'''

(** What discovery returns for a list of patterns, in request order. *)
Definition discovered (w : World) (svc : service) (patterns : list string)
    : list raw_event :=
  List.concat (map (fun q => pages_items (events_list svc q (time_min w) (time_max w))) patterns).

(** [self] after further effects went out. *)
Definition emit_all (effs : list effect) (self : CalendarCleanup) : CalendarCleanup :=
  {| dry_run := dry_run self; supabase := supabase self;
     encryption_key := encryption_key self;
     google_client_id := google_client_id self;
     google_client_secret := google_client_secret self;
     stats := stats self; trace := (trace self ++ effs)%list |}.

(** [n] more events found and [d] more deleted. *)
Definition bump (n d : nat) (s : Stats) : Stats := add_deleted d (add_found n s).

Definition is_delete (e : effect) : bool :=
  match e with EffDelete _ => true | _ => false end.

(** The relations between the counters of [self.stats]. *)
Definition stats_consistent (s : Stats) : Prop :=
  users_processed s = users_successful s + users_failed s /\
  total_events_deleted s <= total_events_found s.

(** Every deletion request the provider receives succeeds. *)
Definition deletions_succeed (w : World) : Prop :=
  forall creds svc eventId, build w creds = Ok svc -> events_delete svc eventId = Ok tt.

(** The stored refresh token of a user decrypts, under [key], to the
    non-empty [rt]. *)
Definition refresh_token_of (w : World) (key : option string)
    (user_data : gmap string value) (rt : string) : Prop :=
  truthy (dict_get user_data "google_refresh_token") = true /\
  opt_truthy key = true /\
  fernet_decrypt w (default "" key) (dict_get user_data "google_refresh_token") = Ok rt /\
  str_truthy rt = true.
(** * SaaS funnel dashboard: the metrics engines of [data_processing.py]

    A shallow embedding of the six metric engines and of the runners,
    together with the properties the specification states about them.

    Conventions of the embedding.
    - pandas [int64] values are [Z]; [float64] values are exact rationals
      extended with the IEEE infinities and NaN ([float64] below).  Rounding
      to two decimals is done on the exact rational (ties to even); binary
      representation error is not modelled.
    - A [datetime64] value is the number of nanoseconds since the Unix epoch.
    - [datetime.utcnow()] is an explicit argument [now].
    - A table is a list of typed rows; ids and dates are present in every
      row, [plan_id] and [source_id] may be missing ([None]): what pandas
      does on a missing date (NaT) is not modelled.
    - Integer overflow, dates outside the range of [datetime] (the
      [OverflowError] of [now - timedelta(weeks=weeks)] for a window of some
      hundred thousand weeks) and time zones are not modelled. *)

From Stdlib Require Import ZArith QArith Qround Lia Ascii.
From stdpp Require Import base tactics option list strings sorting gmap.

Local Open Scope Z_scope.

(** ** float64 arithmetic *)

Inductive float64 : Type :=
  | Finite (q : Q)
  | PosInf
  | NegInf
  | NaN.

Module F64.

Definition of_int (z : Z) : float64 := Finite (inject_Z z).

Definition sign_mul (a b : comparison) : comparison :=
  match a, b with
  | Eq, _ | _, Eq => Eq
  | Lt, Lt | Gt, Gt => Gt
  | _, _ => Lt
  end.

Definition inf_of_sign (c : comparison) : float64 :=
  match c with Gt => PosInf | Lt => NegInf | Eq => NaN end.

Definition sign (x : float64) : comparison :=
  match x with
  | Finite q => Qcompare q 0
  | PosInf => Gt
  | NegInf => Lt
  | NaN => Eq
  end.

Definition neg (x : float64) : float64 :=
  match x with
  | Finite q => Finite (Qred (- q))
  | PosInf => NegInf
  | NegInf => PosInf
  | NaN => NaN
  end.

Definition add (x y : float64) : float64 :=
  match x, y with
  | NaN, _ | _, NaN => NaN
  | Finite a, Finite b => Finite (Qred (a + b))
  | PosInf, NegInf | NegInf, PosInf => NaN
  | PosInf, _ | _, PosInf => PosInf
  | NegInf, _ | _, NegInf => NegInf
  end.

Definition sub (x y : float64) : float64 := add x (neg y).

Definition mul (x y : float64) : float64 :=
  match x, y with
  | NaN, _ | _, NaN => NaN
  | Finite a, Finite b => Finite (Qred (a * b))
  | _, _ => inf_of_sign (sign_mul (sign x) (sign y))
  end.

(** numpy true division: [x/0] is an infinity of the sign of [x], [0/0] is NaN. *)
Definition div (x y : float64) : float64 :=
  match x, y with
  | NaN, _ | _, NaN => NaN
  | Finite a, Finite b =>
      if Qeq_bool b 0 then inf_of_sign (Qcompare a 0) else Finite (Qred (a / b))
  | Finite _, _ => Finite 0
  | _, Finite b =>
      if Qeq_bool b 0 then x else inf_of_sign (sign_mul (sign x) (Qcompare b 0))
  | _, _ => NaN
  end.

(** [x != y] on floats: NaN differs from everything. *)
Definition neb (x y : float64) : bool :=
  match x, y with
  | Finite a, Finite b => negb (Qeq_bool a b)
  | PosInf, PosInf | NegInf, NegInf => false
  | _, _ => true
  end.

Definition isna (x : float64) : bool :=
  match x with NaN => true | _ => false end.

(** Nearest integer, ties to even. *)
Definition round_half_even (q : Q) : Z :=
  let fl := Qfloor q in
  match Qcompare (q - inject_Z fl) (1 # 2) with
  | Lt => fl
  | Gt => fl + 1
  | Eq => if Z.even fl then fl else fl + 1
  end.

Definition round2_Q (q : Q) : Q := Qred (round_half_even (q * 100) # 100).

(** [round(x, 2)] and [Series.round(2)]; infinities and NaN are kept. *)
Definition round2 (x : float64) : float64 :=
  match x with
  | Finite q => Finite (round2_Q q)
  | _ => x
  end.

End F64.

(** [Series.fillna(v)] on a float column. *)
Definition fillna (v : float64) (col : list float64) : list float64 :=
  (λ x, if F64.isna x then v else x) <$> col.

(** ** Timestamps, weeks and months *)

Abbreviation Timestamp := Z (only parsing).

Definition ns_per_day : Z := 86400000000000.

(** [timedelta(days=d)] and [timedelta(weeks=w)] *)
Definition timedelta_days (d : Z) : Z := d * ns_per_day.
Definition timedelta_weeks (w : Z) : Z := timedelta_days (7 * w).

(** [Timedelta.days]: whole days, rounded towards minus infinity. *)
Definition td_days (delta : Z) : Z := delta / ns_per_day.

(** Day number of a timestamp; day 0 is Thursday 1970-01-01. *)
Definition day_number (t : Timestamp) : Z := t / ns_per_day.

(** [t.to_period('W').start_time]: Monday 00:00 of the week of [t]. *)
Definition week_start (t : Timestamp) : Timestamp :=
  let d := day_number t in (d - (d + 3) mod 7) * ns_per_day.

(** Day of the month (1..31) of a day number, proleptic Gregorian calendar. *)
Definition day_of_month (d : Z) : Z :=
  let z := d + 719468 in
  let era := z / 146097 in
  let doe := z - era * 146097 in
  let yoe := (doe - doe / 1460 + doe / 36524 - doe / 146096) / 365 in
  let doy := doe - (365 * yoe + yoe / 4 - yoe / 100) in
  let mp := (5 * doy + 2) / 153 in
  doy - (153 * mp + 2) / 5 + 1.

(** [t.to_period('M').start_time]: 00:00 of the first day of the month of [t]. *)
Definition month_start (t : Timestamp) : Timestamp :=
  let d := day_number t in (d - (day_of_month d - 1)) * ns_per_day.

(** Day number of a civil date. *)
Definition days_from_civil (y m d : Z) : Z :=
  let y' := if bool_decide (m ≤ 2) then y - 1 else y in
  let era := y' / 400 in
  let yoe := y' - era * 400 in
  let mp := if bool_decide (m ≤ 2) then m + 9 else m - 3 in
  let doy := (153 * mp + 2) / 5 + d - 1 in
  let doe := yoe * 365 + yoe / 4 - yoe / 100 + doy in
  era * 146097 + doe - 719468.

(** Midnight of a civil date as a timestamp. *)
Definition date (y m d : Z) : Timestamp := days_from_civil y m d * ns_per_day.

(** ** pandas primitives on lists *)

Section Pandas.
Context {A : Type}.

(** [Series.unique()]: distinct values in order of first appearance. *)
Fixpoint unique_from `{EqDecision A} (seen l : list A) : list A :=
  match l with
  | [] => []
  | x :: l' =>
      if decide (x ∈ seen) then unique_from seen l'
      else x :: unique_from (x :: seen) l'
  end.

Definition unique `{EqDecision A} (l : list A) : list A := unique_from [] l.

(** [Series.nunique()] *)
Definition nunique `{EqDecision A} (l : list A) : Z := Z.of_nat (length (unique l)).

'''

> [Try it] Please state how many lines of the material contain the word "effs", giving the number alone.

> [Expected answer] 2